Citrusleaf’s data storage methodology is optimized for fast transactions. Indices (via the primary Key) are stored in DRAM for instant availability, and data writes to disk are performed in large blocks to minimize latencies that occur on both traditional rotational disk and SSD media. The system also can be configured to store data in direct format – using the drive as a low-level block device without format or file system – to provide an additional speed optimization for real-time critical systems.
(Because storing indices in DRAM impacts the amount of DRAM needed in each node, the size of an individual index has been painstakingly minimized. At present, Citrusleaf can store indices for 100 million records in 7 gigabytes of DRAM.)
The contents of each namespace are spread evenly across every node in the cluster, and duplicated as specified by the namespace’s configured Replication Factor. For optimal efficiency, the location of any piece of data in the system can be determined algorithmically, without the need for a stored lookup table.
Defragmentor and Evictor
Two additional processes – the Defragmenter and the Evictor – work together to ensure that there is space both in DRAM and disk to write new data. The Defragmenter tracks the number of active records on each block on disk, and reclaims blocks that fall below a minimum level of use.
The Evictor is responsible for removing references to expired records, and for reclaiming memory if the system gets beyond a set high water mark. When configuring a namespace, the administrator specifies the maximum amount of DRAM used for that namespace, as well as the default lifetime for data in the namespace. Under normal operation, the Evictor looks for data that has expired, freeing the index in memory and releasing the record on disk. The Evictor also tracks the memory used by the namespace, and releases older, although not necessarily expired, records if the memory exceeds the configured high water mark.
By allowing the Evictor to remove old data when the system hits its memory limitations, Citrusleaf can effectively be used as an LRU cache.

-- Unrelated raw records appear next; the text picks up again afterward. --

Lemma links_entries (c : Page) (results : list SearchResult) (i : nat) (st : Layout) :
  Writing pageHeight c st ->
  links (JS.forEachFrom (tocEntry pageHeight) results i st)
  = (links st ++ expectedLinks results i)%list.
Proof.
  revert i st; induction results as [|r results IH]; intros i st W.
  - cbn. now rewrite app_nil_r.
  - cbn [JS.forEachFrom expectedLinks].
    destruct (LayoutFacts.tocEntry_onward pageHeight c 0 r i st (conj W (Nat.le_0_l _)))
      as [W1 _].
    rewrite (IH _ _ W1). unfold tocEntry.
    change (links (setY ?y ?s)) with (links s).
    destruct (LayoutFacts.check_spec pageHeight c 10 st W ltac:(lra))
      as ((Hc & Hn & _) & _).
    rewrite links_draw_last
      by (try exact Hc; intros E; rewrite E in Hn; cbn in Hn; lia).
    rewrite links_check, <- app_assoc. reflexivity.
Qed.

Lemma links_cover (topic : string) :
  links (cover pageWidth pageHeight splitTextToSize getTextWidth toUpperCase currentDate
           topic (blank margin)) = [].
Proof.
  unfold cover. rewrite !links_draw_plain by reflexivity.
  unfold JS.forEach. generalize 0%nat.
  set (st0 := draw _ (blank margin)).
  assert (H0 : links st0 = []) by reflexivity. clearbody st0.
  generalize ((pageHeight - inject_Z (Z.of_nat (List.length
     (wrapText splitTextToSize (toUpperCase topic) (contentWidth pageWidth - 20) 32))) * 12) / 2).
  revert st0 H0.
  induction (wrapText splitTextToSize (toUpperCase topic) (contentWidth pageWidth - 20) 32)
    as [|l lines IH]; intros st0 H0 y i; [exact H0|].
  cbn [JS.forEachFrom]. apply IH. rewrite links_draw_plain by reflexivity. exact H0.
Qed.

Lemma links_footers (topic : string) (st : Layout) :
  links (footers pageWidth pageHeight topic st) = links st.
Proof.
  unfold footers. generalize (getNumberOfPages st) at 1 as n. intros n.
  generalize (seq 1 (getNumberOfPages st)) as l.
  intros l; revert st; induction l as [|i l IH]; intros st; [reflexivity|].
  cbn [fold_left]. rewrite IH. unfold footer.
  assert (E : links (setPage i st) = links st)
    by (unfold links; now rewrite LayoutFacts.setPage_pages).
  destruct (1 <? i)%nat; [|exact E].
  rewrite links_draw_plain by reflexivity. exact E.
Qed.

(** The links of the document: one for each result, in order, the
    [i]-th (from 0) to page [i + 3]. *)
Lemma links_layout (topic : string) (results : list SearchResult) :
  links (layout pageWidth pageHeight splitTextToSize getTextWidth toUpperCase currentDate
           topic results)
  = expectedLinks results 0.
Proof.
  unfold layout. rewrite links_footers. unfold body, JS.forEach.
  rewrite links_sections. unfold tableOfContents, JS.forEach.
  destruct (LayoutFacts.cover_OnCover pageWidth pageHeight splitTextToSize getTextWidth
              toUpperCase currentDate topic) as (Hc & c & Hp & Hf).
  set (st := cover _ _ _ _ _ _ topic (blank margin)) in *.
  assert (W : Writing pageHeight c
                (setY (yPosition (draw (Text "Table of Contents" margin
                                    (yPosition (setY margin (addPage st))) AlignLeft)
                                    (setY margin (addPage st))) + 15)
                      (draw (Text "Table of Contents" margin
                                    (yPosition (setY margin (addPage st))) AlignLeft)
                                    (setY margin (addPage st))))).
  { destruct (LayoutFacts.tableOfContents_onward pageHeight c [] st
                (conj Hc (ex_intro _ c (conj Hp Hf))) Hp) as [W _].
    exact W. }
  rewrite (links_entries c _ _ _ W).
  change (links (setY ?y ?s)) with (links s).
  rewrite links_draw_plain by reflexivity.
  change (links (setY ?y ?s)) with (links s).
  rewrite links_addPage. unfold st. rewrite links_cover. reflexivity.
Qed.

Lemma expectedLinks_length (results : list SearchResult) (i : nat) :
  List.length (expectedLinks results i) = List.length results.
Proof.
  revert i; induction results as [|r results IH]; intros i; simpl; [reflexivity|].
  now rewrite IH.
Qed.

End Handler.

End LinkFacts.

(** C9.  In the document handed out, every page from the second on is
    the page as the earlier passes left it followed by one more text,
    ["{topic} - Page {i} of {total}"] centred 10 mm above the bottom
    edge, [i] being the page's number from 1 and [total] the number of
    pages; the first page is the cover as it was drawn and holds no such
    text; and without results there are exactly two pages. *)
Theorem C9_footer_on_every_page_but_the_cover
  (pageWidth pageHeight : Q) (splitTextToSize : Q -> string -> Q -> list string)
  (getTextWidth : string -> Q) (toUpperCase : string -> string) (currentDate : string)
  (topic : string) (results : list SearchResult) :
  let d := GeneratePdf.layout pageWidth pageHeight splitTextToSize getTextWidth
             toUpperCase currentDate topic results in
  let b := GeneratePdf.body pageWidth pageHeight splitTextToSize getTextWidth
             toUpperCase currentDate topic results in
  let total := List.length (pages d) in
  let stamp (i : nat) :=
    Text (topic ++ " - Page " ++ JS.ofNat i ++ " of " ++ JS.ofNat total)
         (pageWidth / 2)%Q (pageHeight - 10)%Q AlignCenter in
  (List.length results + 2 <= total) /\
  (forall i, 2 <= i <= total ->
     exists p, nth_error (pages b) (i - 1) = Some p /\
               nth_error (pages d) (i - 1) = Some (p ++ [stamp i])%list) /\
  (exists c, nth_error (pages b) 0 = Some c /\
             nth_error (pages d) 0 = Some c /\
             forall t i n, ~ In (GeneratePdf.footerOp pageWidth pageHeight t i n) c) /\
  (results = [] -> total = 2).
Proof.
  intros d b total stamp.
  assert (L : total = List.length (pages b))
    by apply (proj1 (LayoutFacts.footers_pages pageWidth pageHeight topic b)).
  assert (N : forall j p, nth_error (pages b) j = Some p ->
                nth_error (pages d) j
                = Some (if (1 <=? j)%nat
                        then (p ++ [GeneratePdf.footerOp pageWidth pageHeight topic (j + 1)
                                      (List.length (pages b))])%list
                        else p))
    by apply (proj2 (LayoutFacts.footers_pages pageWidth pageHeight topic b)).
  destruct (LayoutFacts.body_onward pageWidth pageHeight splitTextToSize getTextWidth
              toUpperCase currentDate topic results) as (c & Hc & W & Hn).
  fold b in W, Hn. destruct W as (_ & _ & _ & H0 & _).
  split; [lia|]. split; [|split].
  - intros i Hi.
    destruct (nth_error (pages b) (i - 1)) as [p|] eqn:E.
    + exists p. split; [reflexivity|]. rewrite (N _ _ E).
      replace (1 <=? i - 1)%nat with true by (symmetry; apply Nat.leb_le; lia).
      replace (i - 1 + 1) with i by lia. rewrite <- L. reflexivity.
    + apply nth_error_None in E. lia.
  - exists c. split; [exact H0|]. split; [rewrite (N _ _ H0); reflexivity|].
    intros t i n Hin.
    rewrite Forall_forall in Hc. apply Hc in Hin. apply Hin. reflexivity.
  - intros ->. rewrite L. apply LayoutFacts.body_empty_pages.
Qed.

Lemma sample_tall : (45 <= Sample.pageHeight)%Q.
Proof. unfold Qle. simpl. lia. Qed.

(** C8 (the claim as stated fails).  On an A4 page, a topic of thirty
    lines and one result.  The cover's title is drawn line by line with
    no page-break check: its first line lies above the top edge of the
    page and its thirtieth below the bottom edge.  And the footer of
    page 2 is a text line below [pageHeight - margin]. *)
Lemma C8_cover_title_and_footer_leave_the_band :
  let d := Sample.layout (Sample.column 30) [mkSearchResult "B" "y" "s"] in
  let coverPage := nth 0 (pages d) [] in
  let stamp := GeneratePdf.footerOp Sample.pageWidth Sample.pageHeight
                 (Sample.column 30) 2 3 in
  List.length (pages d) = 3 /\
  (match nth 1 coverPage (Rect 0 0 0 0) with
   | Text line _ y AlignLeft => line = "X" /\ (y < 0)%Q
   | _ => False
   end) /\
  (match nth 30 coverPage (Rect 0 0 0 0) with
   | Text line _ y AlignLeft => line = "X" /\ (Sample.pageHeight < y)%Q
   | _ => False
   end) /\
  In stamp (nth 1 (pages d) []) /\
  ~ GeneratePdf.inBand Sample.pageHeight stamp.
Proof.
  split; [vm_compute; reflexivity|].
  split; [vm_compute; split; reflexivity|].
  split; [vm_compute; split; reflexivity|].
  split; [vm_compute; auto|].
  intros [_ H]. vm_compute in H. apply H. reflexivity.
Qed.

(** C8 (amended).  On a page at least 45 mm high: whatever the handler
    writes at the cursor (all that pages 2 and later hold, their footer
    apart) lies between the top margin and [pageHeight - margin]; the
    cursor ends the passes at or below the top margin; a check made
    when the cursor has passed [pageHeight - margin] breaks the page and
    puts the cursor back at the top margin; and after a check either the
    space asked for fits above [pageHeight - margin] or the cursor is at
    the top margin.  The footers are not part of this: each page from
    the second on holds its footer, which lies below
    [pageHeight - margin]. *)
Theorem C8_written_between_the_margins
  (pageWidth pageHeight : Q) (splitTextToSize : Q -> string -> Q -> list string)
  (getTextWidth : string -> Q) (toUpperCase : string -> string) (currentDate : string)
  (topic : string) (results : list SearchResult) :
  (45 <= pageHeight)%Q ->
  let d := GeneratePdf.layout pageWidth pageHeight splitTextToSize getTextWidth
             toUpperCase currentDate topic results in
  let b := GeneratePdf.body pageWidth pageHeight splitTextToSize getTextWidth
             toUpperCase currentDate topic results in
  let total := List.length (pages d) in
  (forall i p op, 2 <= i -> nth_error (pages d) (i - 1) = Some p -> In op p ->
     op = GeneratePdf.footerOp pageWidth pageHeight topic i total \/
     GeneratePdf.inBand pageHeight op) /\
  (GeneratePdf.margin <= yPosition b)%Q /\
  (forall st r, (0 <= r)%Q -> (pageHeight - GeneratePdf.margin < yPosition st)%Q ->
     GeneratePdf.checkAndAddPage pageHeight r st
     = (true, Pdf.setY GeneratePdf.margin (Pdf.addPage st))) /\
  (forall st r, (yPosition (snd (GeneratePdf.checkAndAddPage pageHeight r st)) + r
                 <= pageHeight - GeneratePdf.margin)%Q \/
                yPosition (snd (GeneratePdf.checkAndAddPage pageHeight r st))
                = GeneratePdf.margin) /\
  (forall i, 2 <= i <= total ->
     exists p, nth_error (pages d) (i - 1) = Some p /\
       In (GeneratePdf.footerOp pageWidth pageHeight topic i total) p /\
       ~ GeneratePdf.inBand pageHeight
           (GeneratePdf.footerOp pageWidth pageHeight topic i total)).
Proof.
  intros T d b total.
  assert (L : total = List.length (pages b))
    by apply (proj1 (LayoutFacts.footers_pages pageWidth pageHeight topic b)).
  assert (N : forall j p, nth_error (pages b) j = Some p ->
                nth_error (pages d) j
                = Some (if (1 <=? j)%nat
                        then (p ++ [GeneratePdf.footerOp pageWidth pageHeight topic (j + 1)
                                      (List.length (pages b))])%list
                        else p))
    by apply (proj2 (LayoutFacts.footers_pages pageWidth pageHeight topic b)).
  destruct (LayoutFacts.body_onward pageWidth pageHeight splitTextToSize getTextWidth
              toUpperCase currentDate topic results) as (c & Hc & W & Hn).
  fold b in W, Hn. destruct W as (_ & _ & Hy & _ & Hb).
  split; [|split; [exact Hy|split; [|split]]].
  - intros i p op Hi Hp Hin.
    destruct (nth_error (pages b) (i - 1)) as [p0|] eqn:E.
    + rewrite (N _ _ E) in Hp.
      replace (1 <=? i - 1)%nat with true in Hp by (symmetry; apply Nat.leb_le; lia).
      injection Hp as <-. apply in_app_or in Hin as [Hin|[<-|[]]].
      * right. specialize (Hb T (i - 1) p0 ltac:(lia) E).
        rewrite Forall_forall in Hb. now apply Hb.
      * left. replace (i - 1 + 1) with i by lia. rewrite <- L. reflexivity.
    + apply nth_error_None in E.
      assert (i - 1 < List.length (pages d)) by (apply nth_error_Some; congruence).
      fold total in H. lia.
  - intros st r Hr Hover. unfold GeneratePdf.checkAndAddPage.
    destruct (Pdf.gtb _ _) eqn:E; [reflexivity|].
    apply PdfFacts.gtb_false in E. lra.
  - intros st r. unfold GeneratePdf.checkAndAddPage.
    destruct (Pdf.gtb _ _) eqn:E; cbn [snd].
    + right. reflexivity.
    + left. now apply PdfFacts.gtb_false.
  - intros i [Hi Ht].
    destruct (nth_error (pages b) (i - 1)) as [p0|] eqn:E;
      [|apply nth_error_None in E; lia].
    exists (p0 ++ [GeneratePdf.footerOp pageWidth pageHeight topic i total])%list.
    split; [|split].
    + rewrite (N _ _ E).
      replace (1 <=? i - 1)%nat with true by (symmetry; apply Nat.leb_le; lia).
      replace (i - 1 + 1) with i by lia. now rewrite <- L.
    + apply in_or_app. right. left. reflexivity.
    + unfold GeneratePdf.footerOp, GeneratePdf.inBand, GeneratePdf.printable,
        GeneratePdf.margin.
      intros [_ H]. lra.
Qed.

Note that the age of a record is measured from the last time it was modified, and that the Application can override the default lifetime any time it writes data to the record. The Application may also tell the system that a particular record should never be automatically evicted.
Conclusion
The Citrusleaf architecture is derived from three core principles – NoSQL scalability and flexibility, and traditional database consistency and reliability. These principles are demonstrated in the shared-nothing distribution architecture, the schema-less data framework, the insistence on immediate consistency and atomicity, and system-wide fault-tolerance. In addition, the architecture is geared to operational efficiency, both in its ease of use for application developers and system administrators, and in its speed and low resource overhead requirements when running on off-the-shelf Linux environment. Citrusleaf represents a best of all worlds solution for applications requiring fast transactional access to web-scale data.